= Beginning of Section =
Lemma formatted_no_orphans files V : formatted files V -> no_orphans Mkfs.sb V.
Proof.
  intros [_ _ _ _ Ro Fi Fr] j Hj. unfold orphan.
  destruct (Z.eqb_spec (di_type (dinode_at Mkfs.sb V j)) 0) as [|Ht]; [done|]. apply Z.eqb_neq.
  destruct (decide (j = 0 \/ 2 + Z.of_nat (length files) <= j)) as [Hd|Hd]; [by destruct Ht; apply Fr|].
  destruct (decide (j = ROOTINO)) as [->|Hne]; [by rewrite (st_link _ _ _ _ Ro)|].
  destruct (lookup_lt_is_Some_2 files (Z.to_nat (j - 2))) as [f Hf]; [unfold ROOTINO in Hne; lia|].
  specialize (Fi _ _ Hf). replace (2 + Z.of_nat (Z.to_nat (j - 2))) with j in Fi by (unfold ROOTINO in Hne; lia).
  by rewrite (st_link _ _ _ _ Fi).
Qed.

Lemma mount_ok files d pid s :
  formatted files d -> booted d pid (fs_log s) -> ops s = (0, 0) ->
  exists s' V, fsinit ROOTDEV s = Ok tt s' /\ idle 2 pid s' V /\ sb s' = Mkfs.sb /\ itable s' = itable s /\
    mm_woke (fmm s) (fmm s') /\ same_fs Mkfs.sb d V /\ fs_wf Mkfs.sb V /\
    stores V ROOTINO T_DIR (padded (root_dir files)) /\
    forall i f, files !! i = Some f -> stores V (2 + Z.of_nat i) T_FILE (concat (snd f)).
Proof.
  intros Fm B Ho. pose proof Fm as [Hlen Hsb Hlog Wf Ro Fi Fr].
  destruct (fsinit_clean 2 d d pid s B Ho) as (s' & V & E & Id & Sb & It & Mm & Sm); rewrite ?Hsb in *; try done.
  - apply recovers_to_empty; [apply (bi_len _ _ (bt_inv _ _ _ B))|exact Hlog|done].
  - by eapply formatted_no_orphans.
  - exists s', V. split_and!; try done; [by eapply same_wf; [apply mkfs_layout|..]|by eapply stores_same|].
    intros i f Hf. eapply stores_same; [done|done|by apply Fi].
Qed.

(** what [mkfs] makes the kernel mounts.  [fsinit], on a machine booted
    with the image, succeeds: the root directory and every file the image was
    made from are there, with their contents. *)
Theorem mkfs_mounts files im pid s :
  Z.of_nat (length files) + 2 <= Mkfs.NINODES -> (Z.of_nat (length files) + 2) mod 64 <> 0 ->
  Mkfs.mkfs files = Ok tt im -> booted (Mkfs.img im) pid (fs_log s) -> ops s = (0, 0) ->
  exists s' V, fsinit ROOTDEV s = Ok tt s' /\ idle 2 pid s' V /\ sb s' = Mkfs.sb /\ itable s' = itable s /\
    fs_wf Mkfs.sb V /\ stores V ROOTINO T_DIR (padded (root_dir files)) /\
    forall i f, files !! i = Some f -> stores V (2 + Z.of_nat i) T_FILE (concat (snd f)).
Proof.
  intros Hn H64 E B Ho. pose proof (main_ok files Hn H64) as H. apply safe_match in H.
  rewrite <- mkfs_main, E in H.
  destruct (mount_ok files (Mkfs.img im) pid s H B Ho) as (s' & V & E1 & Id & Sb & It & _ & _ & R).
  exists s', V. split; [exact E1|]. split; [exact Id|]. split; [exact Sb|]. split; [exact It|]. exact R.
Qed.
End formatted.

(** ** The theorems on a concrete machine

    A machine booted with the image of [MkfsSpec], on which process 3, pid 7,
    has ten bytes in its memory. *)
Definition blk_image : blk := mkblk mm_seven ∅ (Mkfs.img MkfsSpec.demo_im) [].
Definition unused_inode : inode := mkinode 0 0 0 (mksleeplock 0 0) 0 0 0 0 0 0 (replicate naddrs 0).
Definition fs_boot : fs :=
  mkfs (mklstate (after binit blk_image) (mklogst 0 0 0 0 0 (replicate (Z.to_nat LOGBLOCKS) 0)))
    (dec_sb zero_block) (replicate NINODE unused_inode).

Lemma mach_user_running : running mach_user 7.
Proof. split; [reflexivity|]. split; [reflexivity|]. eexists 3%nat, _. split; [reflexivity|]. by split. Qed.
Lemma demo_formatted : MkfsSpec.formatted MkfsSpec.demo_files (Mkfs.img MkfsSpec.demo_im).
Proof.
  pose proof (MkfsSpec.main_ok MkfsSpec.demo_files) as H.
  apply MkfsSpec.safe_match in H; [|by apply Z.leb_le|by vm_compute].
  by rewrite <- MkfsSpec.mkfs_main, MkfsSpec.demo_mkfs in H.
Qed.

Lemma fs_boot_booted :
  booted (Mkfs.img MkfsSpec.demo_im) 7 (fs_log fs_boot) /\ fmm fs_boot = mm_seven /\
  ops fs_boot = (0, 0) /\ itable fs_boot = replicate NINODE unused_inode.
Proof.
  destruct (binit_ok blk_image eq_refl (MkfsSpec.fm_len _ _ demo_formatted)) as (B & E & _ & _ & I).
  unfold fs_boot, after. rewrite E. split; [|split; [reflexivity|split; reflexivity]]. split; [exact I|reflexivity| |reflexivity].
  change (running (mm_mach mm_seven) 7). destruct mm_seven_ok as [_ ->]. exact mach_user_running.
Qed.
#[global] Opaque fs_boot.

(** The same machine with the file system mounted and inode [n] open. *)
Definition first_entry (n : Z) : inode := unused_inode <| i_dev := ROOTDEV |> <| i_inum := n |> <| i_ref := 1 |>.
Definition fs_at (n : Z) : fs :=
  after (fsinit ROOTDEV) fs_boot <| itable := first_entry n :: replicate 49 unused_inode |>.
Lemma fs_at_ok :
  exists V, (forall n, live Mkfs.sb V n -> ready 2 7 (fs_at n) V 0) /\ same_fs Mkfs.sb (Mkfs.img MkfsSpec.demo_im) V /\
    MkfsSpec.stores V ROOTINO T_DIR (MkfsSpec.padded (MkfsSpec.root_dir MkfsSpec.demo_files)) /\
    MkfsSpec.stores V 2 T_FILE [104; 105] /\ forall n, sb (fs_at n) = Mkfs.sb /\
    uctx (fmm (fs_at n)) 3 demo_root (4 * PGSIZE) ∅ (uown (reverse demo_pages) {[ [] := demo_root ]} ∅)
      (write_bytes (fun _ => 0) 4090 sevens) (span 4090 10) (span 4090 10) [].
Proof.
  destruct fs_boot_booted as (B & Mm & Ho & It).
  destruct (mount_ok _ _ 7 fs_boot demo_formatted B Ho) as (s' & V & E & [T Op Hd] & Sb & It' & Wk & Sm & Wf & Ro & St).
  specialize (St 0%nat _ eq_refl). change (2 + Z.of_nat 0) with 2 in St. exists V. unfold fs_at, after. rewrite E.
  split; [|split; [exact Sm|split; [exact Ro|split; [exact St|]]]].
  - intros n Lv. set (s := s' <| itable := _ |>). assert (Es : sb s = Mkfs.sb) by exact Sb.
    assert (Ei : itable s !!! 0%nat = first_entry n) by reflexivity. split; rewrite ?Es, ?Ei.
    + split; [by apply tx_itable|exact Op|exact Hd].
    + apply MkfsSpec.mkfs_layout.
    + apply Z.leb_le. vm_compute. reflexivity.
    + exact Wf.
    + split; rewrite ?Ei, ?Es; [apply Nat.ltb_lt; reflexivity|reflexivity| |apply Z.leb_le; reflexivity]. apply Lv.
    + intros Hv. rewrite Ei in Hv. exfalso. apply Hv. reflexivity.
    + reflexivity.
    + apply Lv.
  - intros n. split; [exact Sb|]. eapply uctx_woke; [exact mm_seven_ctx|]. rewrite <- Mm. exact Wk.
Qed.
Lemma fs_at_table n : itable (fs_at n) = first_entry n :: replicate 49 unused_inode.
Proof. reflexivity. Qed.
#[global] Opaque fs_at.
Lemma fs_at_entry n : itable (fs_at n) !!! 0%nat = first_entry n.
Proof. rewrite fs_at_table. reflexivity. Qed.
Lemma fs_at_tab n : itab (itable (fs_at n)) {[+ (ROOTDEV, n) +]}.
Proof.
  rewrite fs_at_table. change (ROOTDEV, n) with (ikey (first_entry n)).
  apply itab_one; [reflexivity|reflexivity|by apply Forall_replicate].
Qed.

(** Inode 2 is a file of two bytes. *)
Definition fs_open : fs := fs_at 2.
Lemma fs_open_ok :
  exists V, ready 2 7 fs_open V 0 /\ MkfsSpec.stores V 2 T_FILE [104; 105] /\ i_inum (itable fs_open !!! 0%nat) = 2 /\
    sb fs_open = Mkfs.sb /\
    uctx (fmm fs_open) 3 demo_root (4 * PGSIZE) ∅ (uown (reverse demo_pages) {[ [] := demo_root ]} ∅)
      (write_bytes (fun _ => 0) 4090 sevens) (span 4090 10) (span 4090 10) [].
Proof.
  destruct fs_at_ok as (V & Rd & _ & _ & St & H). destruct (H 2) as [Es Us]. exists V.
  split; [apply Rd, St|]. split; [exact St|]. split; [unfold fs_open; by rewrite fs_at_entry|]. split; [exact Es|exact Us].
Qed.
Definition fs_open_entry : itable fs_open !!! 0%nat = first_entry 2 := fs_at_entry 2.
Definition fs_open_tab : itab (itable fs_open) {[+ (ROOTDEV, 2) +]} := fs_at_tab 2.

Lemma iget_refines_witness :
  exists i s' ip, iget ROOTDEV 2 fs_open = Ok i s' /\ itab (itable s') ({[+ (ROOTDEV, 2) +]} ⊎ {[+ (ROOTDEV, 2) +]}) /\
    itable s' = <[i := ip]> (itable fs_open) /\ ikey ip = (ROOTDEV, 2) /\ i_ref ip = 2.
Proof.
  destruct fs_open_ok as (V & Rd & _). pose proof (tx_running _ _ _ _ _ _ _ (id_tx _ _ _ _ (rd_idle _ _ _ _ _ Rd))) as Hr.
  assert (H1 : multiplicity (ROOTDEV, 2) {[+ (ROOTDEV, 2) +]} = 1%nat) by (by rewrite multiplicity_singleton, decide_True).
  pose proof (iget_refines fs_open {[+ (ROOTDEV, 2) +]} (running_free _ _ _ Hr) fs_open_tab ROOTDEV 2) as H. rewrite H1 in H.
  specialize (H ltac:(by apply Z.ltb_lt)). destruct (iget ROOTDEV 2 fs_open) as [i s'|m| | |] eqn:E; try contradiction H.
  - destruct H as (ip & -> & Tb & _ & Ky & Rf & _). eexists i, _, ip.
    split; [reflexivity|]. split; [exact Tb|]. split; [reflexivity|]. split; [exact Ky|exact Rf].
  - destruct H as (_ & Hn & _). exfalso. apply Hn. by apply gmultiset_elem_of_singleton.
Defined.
= End of Section =
= Beginning of Section =
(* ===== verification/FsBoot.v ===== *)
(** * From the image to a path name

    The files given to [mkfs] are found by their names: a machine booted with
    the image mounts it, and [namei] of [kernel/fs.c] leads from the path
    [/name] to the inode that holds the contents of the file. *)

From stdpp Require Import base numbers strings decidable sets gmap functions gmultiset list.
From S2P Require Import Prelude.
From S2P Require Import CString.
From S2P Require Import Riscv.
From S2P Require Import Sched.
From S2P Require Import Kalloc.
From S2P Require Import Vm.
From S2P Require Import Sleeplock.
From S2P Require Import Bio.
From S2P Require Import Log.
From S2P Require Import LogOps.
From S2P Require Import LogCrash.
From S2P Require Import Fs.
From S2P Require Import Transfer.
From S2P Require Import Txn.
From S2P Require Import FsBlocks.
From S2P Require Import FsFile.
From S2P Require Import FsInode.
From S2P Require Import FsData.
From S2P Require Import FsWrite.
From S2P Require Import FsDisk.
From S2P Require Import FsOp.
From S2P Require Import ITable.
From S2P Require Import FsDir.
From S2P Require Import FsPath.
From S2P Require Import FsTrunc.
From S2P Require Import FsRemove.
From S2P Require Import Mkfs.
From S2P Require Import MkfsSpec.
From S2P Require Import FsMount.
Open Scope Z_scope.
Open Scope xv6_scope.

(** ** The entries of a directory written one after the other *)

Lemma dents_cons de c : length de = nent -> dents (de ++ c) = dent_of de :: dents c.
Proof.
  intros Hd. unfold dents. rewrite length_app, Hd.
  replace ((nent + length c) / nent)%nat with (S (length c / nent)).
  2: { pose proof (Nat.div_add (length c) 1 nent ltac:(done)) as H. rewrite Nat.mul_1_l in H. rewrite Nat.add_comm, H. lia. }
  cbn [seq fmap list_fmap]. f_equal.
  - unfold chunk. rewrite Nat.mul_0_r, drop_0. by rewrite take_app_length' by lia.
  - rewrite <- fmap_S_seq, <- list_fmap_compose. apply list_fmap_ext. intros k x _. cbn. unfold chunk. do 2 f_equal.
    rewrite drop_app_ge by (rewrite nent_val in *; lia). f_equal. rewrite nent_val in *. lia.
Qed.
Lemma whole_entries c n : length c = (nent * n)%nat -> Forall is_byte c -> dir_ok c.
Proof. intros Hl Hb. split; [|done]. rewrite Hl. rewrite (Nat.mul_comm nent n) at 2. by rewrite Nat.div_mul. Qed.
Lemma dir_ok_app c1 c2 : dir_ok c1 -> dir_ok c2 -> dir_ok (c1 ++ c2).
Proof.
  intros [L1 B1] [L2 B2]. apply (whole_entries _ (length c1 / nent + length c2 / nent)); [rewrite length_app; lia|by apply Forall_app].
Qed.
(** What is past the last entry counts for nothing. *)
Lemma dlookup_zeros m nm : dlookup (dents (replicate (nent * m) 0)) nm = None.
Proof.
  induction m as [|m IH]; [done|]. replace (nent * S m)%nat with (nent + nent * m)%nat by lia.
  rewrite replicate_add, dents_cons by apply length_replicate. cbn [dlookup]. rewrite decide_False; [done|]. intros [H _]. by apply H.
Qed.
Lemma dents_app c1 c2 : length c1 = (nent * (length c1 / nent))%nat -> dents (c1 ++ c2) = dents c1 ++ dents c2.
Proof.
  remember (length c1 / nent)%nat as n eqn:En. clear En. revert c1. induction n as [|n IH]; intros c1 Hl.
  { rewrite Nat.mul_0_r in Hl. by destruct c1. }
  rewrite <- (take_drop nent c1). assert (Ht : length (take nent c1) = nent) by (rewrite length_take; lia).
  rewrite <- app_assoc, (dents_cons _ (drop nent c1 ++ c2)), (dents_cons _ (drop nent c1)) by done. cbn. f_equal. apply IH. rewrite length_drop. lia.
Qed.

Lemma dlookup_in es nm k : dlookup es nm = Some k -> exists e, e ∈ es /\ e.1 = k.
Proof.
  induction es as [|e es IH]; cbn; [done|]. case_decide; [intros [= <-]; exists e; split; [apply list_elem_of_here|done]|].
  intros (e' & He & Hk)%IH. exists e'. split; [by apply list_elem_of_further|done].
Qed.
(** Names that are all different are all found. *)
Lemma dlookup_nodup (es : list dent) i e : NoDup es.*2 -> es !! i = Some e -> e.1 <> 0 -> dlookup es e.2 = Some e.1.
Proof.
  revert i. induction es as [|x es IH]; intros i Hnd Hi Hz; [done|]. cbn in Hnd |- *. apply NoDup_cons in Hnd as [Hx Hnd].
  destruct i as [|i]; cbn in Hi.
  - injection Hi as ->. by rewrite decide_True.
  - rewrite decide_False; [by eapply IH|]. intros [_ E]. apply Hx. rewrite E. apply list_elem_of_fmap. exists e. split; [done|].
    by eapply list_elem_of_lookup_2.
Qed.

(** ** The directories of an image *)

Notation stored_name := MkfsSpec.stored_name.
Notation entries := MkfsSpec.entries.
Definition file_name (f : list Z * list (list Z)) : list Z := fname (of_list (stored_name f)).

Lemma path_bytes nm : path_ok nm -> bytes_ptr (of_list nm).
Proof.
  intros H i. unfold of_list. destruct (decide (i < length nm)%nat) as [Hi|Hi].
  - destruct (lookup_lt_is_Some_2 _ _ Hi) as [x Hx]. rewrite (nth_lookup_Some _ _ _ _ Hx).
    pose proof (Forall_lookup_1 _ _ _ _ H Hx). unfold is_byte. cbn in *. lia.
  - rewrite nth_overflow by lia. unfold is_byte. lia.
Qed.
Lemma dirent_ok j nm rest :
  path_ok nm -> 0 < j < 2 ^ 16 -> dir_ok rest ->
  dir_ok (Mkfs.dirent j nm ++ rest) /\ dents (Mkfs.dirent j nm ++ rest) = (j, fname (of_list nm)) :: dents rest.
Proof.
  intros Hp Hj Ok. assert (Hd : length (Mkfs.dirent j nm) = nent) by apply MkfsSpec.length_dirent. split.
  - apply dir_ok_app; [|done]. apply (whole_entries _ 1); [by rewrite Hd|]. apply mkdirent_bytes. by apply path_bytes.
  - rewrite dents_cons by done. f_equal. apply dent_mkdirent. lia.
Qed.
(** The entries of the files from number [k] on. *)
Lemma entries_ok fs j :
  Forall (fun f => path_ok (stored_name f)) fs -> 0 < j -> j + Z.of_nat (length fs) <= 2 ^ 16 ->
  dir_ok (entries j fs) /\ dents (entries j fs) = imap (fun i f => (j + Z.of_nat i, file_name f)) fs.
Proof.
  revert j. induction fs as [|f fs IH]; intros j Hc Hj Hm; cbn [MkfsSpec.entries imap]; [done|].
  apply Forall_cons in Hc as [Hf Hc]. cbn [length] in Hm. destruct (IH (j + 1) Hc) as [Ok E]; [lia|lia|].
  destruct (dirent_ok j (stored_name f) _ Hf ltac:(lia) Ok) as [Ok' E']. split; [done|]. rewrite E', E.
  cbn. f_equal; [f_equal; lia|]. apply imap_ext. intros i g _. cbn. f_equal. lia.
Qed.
= End of Section =
= Beginning of Section =
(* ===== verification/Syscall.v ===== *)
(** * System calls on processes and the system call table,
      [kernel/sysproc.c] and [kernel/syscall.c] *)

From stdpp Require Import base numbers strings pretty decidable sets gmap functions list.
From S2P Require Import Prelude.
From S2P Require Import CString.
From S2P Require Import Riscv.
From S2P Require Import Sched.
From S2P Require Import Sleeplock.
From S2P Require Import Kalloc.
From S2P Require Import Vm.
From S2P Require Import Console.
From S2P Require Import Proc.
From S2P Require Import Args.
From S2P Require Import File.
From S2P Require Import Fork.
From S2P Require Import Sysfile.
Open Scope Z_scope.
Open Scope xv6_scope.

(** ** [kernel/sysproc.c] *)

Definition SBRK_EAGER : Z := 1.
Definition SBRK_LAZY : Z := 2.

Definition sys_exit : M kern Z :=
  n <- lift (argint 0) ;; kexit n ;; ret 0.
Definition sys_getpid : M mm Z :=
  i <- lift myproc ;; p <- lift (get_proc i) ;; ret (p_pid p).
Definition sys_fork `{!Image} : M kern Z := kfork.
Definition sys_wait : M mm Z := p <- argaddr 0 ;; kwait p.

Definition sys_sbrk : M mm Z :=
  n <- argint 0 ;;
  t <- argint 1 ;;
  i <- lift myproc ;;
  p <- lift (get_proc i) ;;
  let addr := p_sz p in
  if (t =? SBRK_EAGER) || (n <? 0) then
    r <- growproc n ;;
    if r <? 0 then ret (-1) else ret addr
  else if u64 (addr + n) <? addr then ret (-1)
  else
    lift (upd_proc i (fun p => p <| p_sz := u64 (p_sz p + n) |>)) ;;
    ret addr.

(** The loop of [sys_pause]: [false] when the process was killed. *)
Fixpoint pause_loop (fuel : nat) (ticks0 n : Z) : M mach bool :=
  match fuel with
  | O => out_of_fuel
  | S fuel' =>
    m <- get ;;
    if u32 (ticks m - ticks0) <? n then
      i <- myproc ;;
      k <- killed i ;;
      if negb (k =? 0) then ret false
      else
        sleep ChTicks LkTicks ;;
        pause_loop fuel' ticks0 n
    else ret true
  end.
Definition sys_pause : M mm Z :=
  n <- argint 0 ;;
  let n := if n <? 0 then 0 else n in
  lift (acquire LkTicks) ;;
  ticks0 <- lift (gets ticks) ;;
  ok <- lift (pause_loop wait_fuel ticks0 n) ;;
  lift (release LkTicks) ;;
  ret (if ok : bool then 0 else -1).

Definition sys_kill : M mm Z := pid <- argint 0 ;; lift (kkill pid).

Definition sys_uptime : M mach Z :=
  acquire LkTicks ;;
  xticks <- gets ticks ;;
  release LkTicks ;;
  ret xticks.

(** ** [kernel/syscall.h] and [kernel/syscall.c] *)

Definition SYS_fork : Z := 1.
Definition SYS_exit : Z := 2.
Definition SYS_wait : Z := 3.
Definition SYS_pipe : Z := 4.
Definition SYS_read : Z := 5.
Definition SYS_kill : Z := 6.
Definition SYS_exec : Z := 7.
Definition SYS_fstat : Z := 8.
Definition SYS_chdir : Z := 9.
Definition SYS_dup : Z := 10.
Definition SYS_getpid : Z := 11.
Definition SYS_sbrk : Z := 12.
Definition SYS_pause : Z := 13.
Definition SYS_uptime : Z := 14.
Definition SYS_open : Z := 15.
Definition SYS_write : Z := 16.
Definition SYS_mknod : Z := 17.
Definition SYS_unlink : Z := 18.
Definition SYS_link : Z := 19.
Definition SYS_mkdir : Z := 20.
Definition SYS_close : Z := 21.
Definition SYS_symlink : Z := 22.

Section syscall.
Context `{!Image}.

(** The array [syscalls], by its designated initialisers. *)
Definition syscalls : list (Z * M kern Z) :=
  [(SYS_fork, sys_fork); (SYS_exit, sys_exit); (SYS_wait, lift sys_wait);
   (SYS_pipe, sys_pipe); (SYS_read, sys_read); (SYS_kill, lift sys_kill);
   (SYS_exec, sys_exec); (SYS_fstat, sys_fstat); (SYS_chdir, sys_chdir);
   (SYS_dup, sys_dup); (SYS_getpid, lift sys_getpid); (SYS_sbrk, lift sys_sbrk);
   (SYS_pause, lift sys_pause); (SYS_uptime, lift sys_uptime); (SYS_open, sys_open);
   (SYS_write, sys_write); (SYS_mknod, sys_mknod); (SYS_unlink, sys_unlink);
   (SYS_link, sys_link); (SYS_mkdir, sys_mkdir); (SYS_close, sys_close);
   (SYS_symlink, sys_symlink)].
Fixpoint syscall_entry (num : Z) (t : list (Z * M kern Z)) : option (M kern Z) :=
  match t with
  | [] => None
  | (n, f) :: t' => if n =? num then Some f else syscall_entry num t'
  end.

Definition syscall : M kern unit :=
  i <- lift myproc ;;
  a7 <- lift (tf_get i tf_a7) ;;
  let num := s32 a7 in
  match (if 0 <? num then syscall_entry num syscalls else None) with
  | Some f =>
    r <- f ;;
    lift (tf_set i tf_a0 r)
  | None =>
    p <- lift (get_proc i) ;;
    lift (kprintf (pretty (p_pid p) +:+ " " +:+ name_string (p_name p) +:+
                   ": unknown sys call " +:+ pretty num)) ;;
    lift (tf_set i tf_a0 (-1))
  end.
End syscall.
= End of Section =
## BRIEF
The answer must be a single number: how many lines of the data include the string "change".

## SOLUTION TO THIS PROBLEM
3